• _GOAL OF THE EXERCISE_: Would you reproduce all of the entries exactly?
****************************************
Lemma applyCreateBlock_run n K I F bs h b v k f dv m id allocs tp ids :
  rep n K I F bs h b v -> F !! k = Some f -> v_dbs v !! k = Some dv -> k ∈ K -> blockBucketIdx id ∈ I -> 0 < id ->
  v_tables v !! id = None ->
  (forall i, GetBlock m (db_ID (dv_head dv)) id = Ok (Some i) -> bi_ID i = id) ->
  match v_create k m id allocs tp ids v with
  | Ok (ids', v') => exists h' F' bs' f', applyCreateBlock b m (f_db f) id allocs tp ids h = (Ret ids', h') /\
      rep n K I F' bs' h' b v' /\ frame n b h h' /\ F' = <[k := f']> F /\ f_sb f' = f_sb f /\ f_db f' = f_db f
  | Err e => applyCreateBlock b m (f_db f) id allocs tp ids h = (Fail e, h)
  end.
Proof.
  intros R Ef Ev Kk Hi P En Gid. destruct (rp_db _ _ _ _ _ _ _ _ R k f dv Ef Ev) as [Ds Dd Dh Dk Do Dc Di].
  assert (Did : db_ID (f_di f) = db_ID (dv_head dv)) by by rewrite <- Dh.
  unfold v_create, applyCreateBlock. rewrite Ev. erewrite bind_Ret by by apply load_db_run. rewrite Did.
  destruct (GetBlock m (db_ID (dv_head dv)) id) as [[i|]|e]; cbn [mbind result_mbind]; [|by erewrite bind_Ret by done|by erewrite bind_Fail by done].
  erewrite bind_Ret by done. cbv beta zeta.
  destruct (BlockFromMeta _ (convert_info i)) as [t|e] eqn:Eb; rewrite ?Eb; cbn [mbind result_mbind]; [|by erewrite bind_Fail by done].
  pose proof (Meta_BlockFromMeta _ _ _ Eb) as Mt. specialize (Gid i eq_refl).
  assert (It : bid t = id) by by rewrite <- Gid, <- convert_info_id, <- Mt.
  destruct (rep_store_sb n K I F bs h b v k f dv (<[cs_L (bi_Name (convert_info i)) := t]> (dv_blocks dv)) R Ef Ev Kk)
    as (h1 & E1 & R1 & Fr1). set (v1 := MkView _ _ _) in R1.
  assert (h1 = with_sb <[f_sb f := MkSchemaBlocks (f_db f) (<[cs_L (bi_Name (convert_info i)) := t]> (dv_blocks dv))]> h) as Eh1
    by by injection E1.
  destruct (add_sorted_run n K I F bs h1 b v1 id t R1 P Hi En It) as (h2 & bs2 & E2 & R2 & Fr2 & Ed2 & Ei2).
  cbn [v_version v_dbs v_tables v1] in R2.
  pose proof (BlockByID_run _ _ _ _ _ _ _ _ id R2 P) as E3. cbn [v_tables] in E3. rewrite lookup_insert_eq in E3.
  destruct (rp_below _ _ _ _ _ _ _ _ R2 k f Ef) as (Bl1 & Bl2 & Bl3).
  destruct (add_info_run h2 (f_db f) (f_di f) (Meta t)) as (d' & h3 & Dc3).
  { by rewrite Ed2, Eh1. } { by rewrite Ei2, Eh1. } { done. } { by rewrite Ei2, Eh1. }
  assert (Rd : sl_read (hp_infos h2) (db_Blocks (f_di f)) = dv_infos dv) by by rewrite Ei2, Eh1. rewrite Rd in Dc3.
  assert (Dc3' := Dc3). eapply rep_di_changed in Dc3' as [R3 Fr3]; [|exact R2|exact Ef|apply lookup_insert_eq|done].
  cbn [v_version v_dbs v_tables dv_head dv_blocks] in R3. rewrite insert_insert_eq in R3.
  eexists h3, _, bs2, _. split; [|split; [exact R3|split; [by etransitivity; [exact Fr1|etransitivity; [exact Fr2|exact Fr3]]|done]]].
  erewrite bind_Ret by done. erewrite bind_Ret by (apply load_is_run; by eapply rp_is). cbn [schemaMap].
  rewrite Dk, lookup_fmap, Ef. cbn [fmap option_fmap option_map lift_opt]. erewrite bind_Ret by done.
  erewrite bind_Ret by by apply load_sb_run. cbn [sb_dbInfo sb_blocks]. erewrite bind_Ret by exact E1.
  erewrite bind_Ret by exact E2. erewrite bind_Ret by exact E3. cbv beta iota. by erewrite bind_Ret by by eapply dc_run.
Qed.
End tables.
****************************************
• _RESPONSE TO THIS EXERCISE_:
Lemma applyCreateBlock_run n K I F bs h b v k f dv m id allocs tp ids :
  rep n K I F bs h b v -> F !! k = Some f -> v_dbs v !! k = Some dv -> k ∈ K -> blockBucketIdx id ∈ I -> 0 < id ->
  v_tables v !! id = None ->
  (forall i, GetBlock m (db_ID (dv_head dv)) id = Ok (Some i) -> bi_ID i = id) ->
  match v_create k m id allocs tp ids v with
  | Ok (ids', v') => exists h' F' bs' f', applyCreateBlock b m (f_db f) id allocs tp ids h = (Ret ids', h') /\
      rep n K I F' bs' h' b v' /\ frame n b h h' /\ F' = <[k := f']> F /\ f_sb f' = f_sb f /\ f_db f' = f_db f
  | Err e => applyCreateBlock b m (f_db f) id allocs tp ids h = (Fail e, h)
  end.
Proof.
  intros R Ef Ev Kk Hi P En Gid. destruct (rp_db _ _ _ _ _ _ _ _ R k f dv Ef Ev) as [Ds Dd Dh Dk Do Dc Di].
  assert (Did : db_ID (f_di f) = db_ID (dv_head dv)) by by rewrite <- Dh.
  unfold v_create, applyCreateBlock. rewrite Ev. erewrite bind_Ret by by apply load_db_run. rewrite Did.
  destruct (GetBlock m (db_ID (dv_head dv)) id) as [[i|]|e]; cbn [mbind result_mbind]; [|by erewrite bind_Ret by done|by erewrite bind_Fail by done].
  erewrite bind_Ret by done. cbv beta zeta.
  destruct (BlockFromMeta _ (convert_info i)) as [t|e] eqn:Eb; rewrite ?Eb; cbn [mbind result_mbind]; [|by erewrite bind_Fail by done].
  pose proof (Meta_BlockFromMeta _ _ _ Eb) as Mt. specialize (Gid i eq_refl).
  assert (It : bid t = id) by by rewrite <- Gid, <- convert_info_id, <- Mt.
  destruct (rep_store_sb n K I F bs h b v k f dv (<[cs_L (bi_Name (convert_info i)) := t]> (dv_blocks dv)) R Ef Ev Kk)
    as (h1 & E1 & R1 & Fr1). set (v1 := MkView _ _ _) in R1.
  assert (h1 = with_sb <[f_sb f := MkSchemaBlocks (f_db f) (<[cs_L (bi_Name (convert_info i)) := t]> (dv_blocks dv))]> h) as Eh1
    by by injection E1.
  destruct (add_sorted_run n K I F bs h1 b v1 id t R1 P Hi En It) as (h2 & bs2 & E2 & R2 & Fr2 & Ed2 & Ei2).
  cbn [v_version v_dbs v_tables v1] in R2.
  pose proof (BlockByID_run _ _ _ _ _ _ _ _ id R2 P) as E3. cbn [v_tables] in E3. rewrite lookup_insert_eq in E3.
  destruct (rp_below _ _ _ _ _ _ _ _ R2 k f Ef) as (Bl1 & Bl2 & Bl3).
  destruct (add_info_run h2 (f_db f) (f_di f) (Meta t)) as (d' & h3 & Dc3).
  { by rewrite Ed2, Eh1. } { by rewrite Ei2, Eh1. } { done. } { by rewrite Ei2, Eh1. }
  assert (Rd : sl_read (hp_infos h2) (db_Blocks (f_di f)) = dv_infos dv) by by rewrite Ei2, Eh1. rewrite Rd in Dc3.
  assert (Dc3' := Dc3). eapply rep_di_changed in Dc3' as [R3 Fr3]; [|exact R2|exact Ef|apply lookup_insert_eq|done].
  cbn [v_version v_dbs v_tables dv_head dv_blocks] in R3. rewrite insert_insert_eq in R3.
  eexists h3, _, bs2, _. split; [|split; [exact R3|split; [by etransitivity; [exact Fr1|etransitivity; [exact Fr2|exact Fr3]]|done]]].
  erewrite bind_Ret by done. erewrite bind_Ret by (apply load_is_run; by eapply rp_is). cbn [schemaMap].
  rewrite Dk, lookup_fmap, Ef. cbn [fmap option_fmap option_map lift_opt]. erewrite bind_Ret by done.
  erewrite bind_Ret by by apply load_sb_run. cbn [sb_dbInfo sb_blocks]. erewrite bind_Ret by exact E1.
  erewrite bind_Ret by exact E2. erewrite bind_Ret by exact E3. cbv beta iota. by erewrite bind_Ret by by eapply dc_run.
Qed.
End tables.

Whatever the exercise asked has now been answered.